- _WHAT THE TASK REQUIRES_
Determine which lines of the records include the word "keyAddr", and copy them.

- _INPUT DATA_
++++++++

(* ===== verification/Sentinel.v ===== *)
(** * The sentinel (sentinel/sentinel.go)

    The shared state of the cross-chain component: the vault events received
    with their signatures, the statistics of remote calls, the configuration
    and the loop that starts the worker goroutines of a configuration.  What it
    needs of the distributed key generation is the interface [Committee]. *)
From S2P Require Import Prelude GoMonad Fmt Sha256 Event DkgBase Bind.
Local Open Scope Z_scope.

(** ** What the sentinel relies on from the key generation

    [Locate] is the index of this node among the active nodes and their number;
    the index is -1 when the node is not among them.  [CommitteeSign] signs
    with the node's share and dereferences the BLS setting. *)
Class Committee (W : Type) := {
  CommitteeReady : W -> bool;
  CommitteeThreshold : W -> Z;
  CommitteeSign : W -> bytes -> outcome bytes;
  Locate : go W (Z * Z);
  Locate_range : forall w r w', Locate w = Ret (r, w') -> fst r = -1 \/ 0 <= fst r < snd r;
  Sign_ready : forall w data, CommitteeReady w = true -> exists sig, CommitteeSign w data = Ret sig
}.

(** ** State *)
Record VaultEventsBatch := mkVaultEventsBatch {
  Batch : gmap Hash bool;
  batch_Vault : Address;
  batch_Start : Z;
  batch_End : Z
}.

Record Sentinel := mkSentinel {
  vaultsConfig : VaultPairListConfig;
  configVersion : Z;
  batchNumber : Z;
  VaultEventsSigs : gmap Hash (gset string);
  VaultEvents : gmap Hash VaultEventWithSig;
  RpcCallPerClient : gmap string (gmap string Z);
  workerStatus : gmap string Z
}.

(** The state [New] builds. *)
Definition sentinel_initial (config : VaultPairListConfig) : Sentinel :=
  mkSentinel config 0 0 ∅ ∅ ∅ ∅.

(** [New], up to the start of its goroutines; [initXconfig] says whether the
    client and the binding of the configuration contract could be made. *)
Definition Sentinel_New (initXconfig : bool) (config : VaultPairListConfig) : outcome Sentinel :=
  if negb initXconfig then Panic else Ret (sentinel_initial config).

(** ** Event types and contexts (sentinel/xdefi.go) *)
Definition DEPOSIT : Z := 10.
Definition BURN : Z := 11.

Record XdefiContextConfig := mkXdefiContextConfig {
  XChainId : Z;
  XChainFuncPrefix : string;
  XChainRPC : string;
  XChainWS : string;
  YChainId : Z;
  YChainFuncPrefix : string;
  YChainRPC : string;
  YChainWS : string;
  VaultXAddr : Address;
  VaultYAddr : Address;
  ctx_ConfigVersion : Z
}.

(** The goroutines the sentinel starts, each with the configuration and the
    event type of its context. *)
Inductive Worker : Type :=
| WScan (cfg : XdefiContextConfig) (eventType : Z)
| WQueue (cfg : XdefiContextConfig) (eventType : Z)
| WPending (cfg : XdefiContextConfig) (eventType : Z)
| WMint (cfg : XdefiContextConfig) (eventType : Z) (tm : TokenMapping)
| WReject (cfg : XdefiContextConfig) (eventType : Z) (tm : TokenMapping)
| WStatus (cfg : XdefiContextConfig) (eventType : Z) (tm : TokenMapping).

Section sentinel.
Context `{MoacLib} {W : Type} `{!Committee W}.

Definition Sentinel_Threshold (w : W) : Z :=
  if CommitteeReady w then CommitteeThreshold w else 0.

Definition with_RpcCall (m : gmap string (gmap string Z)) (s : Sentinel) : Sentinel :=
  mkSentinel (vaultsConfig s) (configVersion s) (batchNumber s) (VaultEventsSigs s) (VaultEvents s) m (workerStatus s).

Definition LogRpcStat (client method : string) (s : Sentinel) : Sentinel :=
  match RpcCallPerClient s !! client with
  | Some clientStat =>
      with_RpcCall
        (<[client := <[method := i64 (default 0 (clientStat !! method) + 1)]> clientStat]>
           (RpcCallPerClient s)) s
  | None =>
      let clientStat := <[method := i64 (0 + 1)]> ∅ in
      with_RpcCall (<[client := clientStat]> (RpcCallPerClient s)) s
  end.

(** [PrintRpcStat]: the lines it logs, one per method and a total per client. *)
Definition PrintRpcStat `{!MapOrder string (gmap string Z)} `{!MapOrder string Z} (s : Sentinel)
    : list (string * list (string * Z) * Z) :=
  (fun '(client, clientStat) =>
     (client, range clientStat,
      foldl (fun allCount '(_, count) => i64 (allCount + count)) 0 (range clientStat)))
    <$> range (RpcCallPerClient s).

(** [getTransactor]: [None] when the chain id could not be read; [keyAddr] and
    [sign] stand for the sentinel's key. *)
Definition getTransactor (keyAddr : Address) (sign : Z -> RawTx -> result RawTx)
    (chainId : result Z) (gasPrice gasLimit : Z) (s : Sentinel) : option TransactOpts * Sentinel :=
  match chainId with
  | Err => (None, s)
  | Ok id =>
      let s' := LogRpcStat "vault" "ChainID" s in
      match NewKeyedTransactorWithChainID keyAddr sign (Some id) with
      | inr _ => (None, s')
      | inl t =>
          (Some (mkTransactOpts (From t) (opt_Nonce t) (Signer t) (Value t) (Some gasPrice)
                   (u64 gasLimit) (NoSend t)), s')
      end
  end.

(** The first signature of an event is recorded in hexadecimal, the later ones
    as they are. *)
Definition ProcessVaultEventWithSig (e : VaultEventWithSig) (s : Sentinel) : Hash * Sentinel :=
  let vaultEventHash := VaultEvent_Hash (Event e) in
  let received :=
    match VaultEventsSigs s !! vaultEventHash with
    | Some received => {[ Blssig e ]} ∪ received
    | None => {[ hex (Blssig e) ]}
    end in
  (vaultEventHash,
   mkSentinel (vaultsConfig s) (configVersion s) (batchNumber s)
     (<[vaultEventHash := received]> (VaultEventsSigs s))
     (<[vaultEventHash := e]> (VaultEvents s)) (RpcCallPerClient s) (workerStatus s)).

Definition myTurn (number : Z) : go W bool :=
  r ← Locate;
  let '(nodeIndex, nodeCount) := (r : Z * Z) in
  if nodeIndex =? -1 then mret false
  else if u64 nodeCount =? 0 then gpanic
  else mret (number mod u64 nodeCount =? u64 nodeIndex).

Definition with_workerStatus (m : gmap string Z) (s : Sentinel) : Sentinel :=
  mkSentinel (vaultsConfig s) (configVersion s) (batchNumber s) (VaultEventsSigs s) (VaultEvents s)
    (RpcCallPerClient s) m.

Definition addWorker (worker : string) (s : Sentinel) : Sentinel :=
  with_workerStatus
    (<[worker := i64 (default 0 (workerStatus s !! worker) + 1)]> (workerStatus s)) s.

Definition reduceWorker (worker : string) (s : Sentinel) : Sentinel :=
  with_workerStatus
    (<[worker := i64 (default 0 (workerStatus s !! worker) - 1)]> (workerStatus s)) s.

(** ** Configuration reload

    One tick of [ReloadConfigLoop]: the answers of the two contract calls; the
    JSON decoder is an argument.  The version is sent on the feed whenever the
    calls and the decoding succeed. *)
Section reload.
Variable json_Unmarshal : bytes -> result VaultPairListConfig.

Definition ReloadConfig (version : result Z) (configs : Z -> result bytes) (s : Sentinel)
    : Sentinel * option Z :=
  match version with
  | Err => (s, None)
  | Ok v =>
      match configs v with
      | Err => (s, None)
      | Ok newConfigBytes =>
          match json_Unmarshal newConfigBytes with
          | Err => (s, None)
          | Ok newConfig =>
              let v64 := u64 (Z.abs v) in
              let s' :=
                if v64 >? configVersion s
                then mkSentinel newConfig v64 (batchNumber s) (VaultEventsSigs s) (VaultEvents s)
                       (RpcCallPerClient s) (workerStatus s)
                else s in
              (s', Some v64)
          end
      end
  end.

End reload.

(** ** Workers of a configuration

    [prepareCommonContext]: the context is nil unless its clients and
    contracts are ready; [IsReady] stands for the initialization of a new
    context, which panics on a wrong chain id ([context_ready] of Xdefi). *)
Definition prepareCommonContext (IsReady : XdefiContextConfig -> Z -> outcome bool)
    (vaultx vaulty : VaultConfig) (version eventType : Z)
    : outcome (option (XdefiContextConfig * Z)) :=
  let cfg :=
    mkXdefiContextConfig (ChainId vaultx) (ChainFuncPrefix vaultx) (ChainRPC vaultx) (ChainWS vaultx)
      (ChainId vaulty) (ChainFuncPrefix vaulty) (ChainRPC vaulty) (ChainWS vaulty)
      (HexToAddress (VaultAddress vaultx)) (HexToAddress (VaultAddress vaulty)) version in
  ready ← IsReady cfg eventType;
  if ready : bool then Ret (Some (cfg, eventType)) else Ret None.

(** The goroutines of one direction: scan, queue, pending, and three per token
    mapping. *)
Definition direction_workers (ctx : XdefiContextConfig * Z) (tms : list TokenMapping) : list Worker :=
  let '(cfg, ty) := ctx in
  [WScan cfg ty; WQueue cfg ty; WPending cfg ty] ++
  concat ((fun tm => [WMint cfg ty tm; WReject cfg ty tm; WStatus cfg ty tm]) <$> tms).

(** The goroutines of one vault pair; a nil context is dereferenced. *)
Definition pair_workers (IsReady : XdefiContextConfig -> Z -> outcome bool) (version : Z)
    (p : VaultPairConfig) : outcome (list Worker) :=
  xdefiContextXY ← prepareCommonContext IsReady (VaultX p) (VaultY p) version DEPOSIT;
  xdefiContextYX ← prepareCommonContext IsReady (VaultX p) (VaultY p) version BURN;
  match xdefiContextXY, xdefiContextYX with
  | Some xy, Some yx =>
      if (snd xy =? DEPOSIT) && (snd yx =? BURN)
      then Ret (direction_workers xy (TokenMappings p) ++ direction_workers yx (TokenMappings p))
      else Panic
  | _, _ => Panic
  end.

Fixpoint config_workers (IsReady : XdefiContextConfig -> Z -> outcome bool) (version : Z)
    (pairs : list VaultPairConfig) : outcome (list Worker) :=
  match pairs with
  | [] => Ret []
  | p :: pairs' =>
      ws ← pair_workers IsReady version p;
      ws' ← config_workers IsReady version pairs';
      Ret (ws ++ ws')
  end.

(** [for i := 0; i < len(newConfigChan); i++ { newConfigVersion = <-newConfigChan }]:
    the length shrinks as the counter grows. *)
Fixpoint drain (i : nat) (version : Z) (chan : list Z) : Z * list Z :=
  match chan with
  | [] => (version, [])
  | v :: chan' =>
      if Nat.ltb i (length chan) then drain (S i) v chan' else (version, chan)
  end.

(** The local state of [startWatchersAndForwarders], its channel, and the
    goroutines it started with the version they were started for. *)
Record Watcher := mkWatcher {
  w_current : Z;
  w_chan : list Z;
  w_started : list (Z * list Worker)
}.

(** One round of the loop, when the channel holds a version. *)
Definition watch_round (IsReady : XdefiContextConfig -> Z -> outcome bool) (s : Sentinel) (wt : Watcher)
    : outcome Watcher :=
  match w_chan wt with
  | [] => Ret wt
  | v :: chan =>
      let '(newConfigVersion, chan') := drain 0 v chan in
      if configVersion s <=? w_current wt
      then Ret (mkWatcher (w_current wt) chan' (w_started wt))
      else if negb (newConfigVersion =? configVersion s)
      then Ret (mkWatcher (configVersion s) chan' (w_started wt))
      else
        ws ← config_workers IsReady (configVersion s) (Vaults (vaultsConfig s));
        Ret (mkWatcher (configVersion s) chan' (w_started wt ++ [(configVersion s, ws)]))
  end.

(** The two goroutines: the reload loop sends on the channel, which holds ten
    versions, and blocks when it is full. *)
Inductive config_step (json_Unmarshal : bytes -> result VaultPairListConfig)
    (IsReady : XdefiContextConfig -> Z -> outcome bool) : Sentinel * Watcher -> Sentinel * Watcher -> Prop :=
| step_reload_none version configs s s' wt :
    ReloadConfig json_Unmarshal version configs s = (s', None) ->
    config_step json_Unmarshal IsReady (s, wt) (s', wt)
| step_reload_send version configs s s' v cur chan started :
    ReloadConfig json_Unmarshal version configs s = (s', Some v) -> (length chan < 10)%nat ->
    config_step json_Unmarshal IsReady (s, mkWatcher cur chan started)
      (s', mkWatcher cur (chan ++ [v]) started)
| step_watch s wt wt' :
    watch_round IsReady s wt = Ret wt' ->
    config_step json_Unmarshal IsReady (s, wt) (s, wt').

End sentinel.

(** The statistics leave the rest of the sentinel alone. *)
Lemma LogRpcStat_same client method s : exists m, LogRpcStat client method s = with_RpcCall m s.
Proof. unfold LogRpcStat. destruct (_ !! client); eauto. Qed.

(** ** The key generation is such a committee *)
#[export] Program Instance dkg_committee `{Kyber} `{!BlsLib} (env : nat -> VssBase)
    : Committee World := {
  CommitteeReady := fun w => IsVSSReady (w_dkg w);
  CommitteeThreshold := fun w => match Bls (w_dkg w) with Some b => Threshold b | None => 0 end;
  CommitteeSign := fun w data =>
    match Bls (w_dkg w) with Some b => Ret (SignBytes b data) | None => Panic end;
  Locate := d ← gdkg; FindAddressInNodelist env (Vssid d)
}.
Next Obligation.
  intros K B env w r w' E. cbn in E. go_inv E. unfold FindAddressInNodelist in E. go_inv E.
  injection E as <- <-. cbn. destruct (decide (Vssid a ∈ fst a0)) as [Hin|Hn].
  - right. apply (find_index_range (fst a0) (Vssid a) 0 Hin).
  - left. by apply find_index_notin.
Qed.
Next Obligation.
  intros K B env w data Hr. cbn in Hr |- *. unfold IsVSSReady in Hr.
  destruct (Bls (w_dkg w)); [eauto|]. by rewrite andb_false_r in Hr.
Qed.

++++++++

- _TASK OUTPUT_
(** [getTransactor]: [None] when the chain id could not be read; [keyAddr] and
Definition getTransactor (keyAddr : Address) (sign : Z -> RawTx -> result RawTx)
      match NewKeyedTransactorWithChainID keyAddr sign (Some id) with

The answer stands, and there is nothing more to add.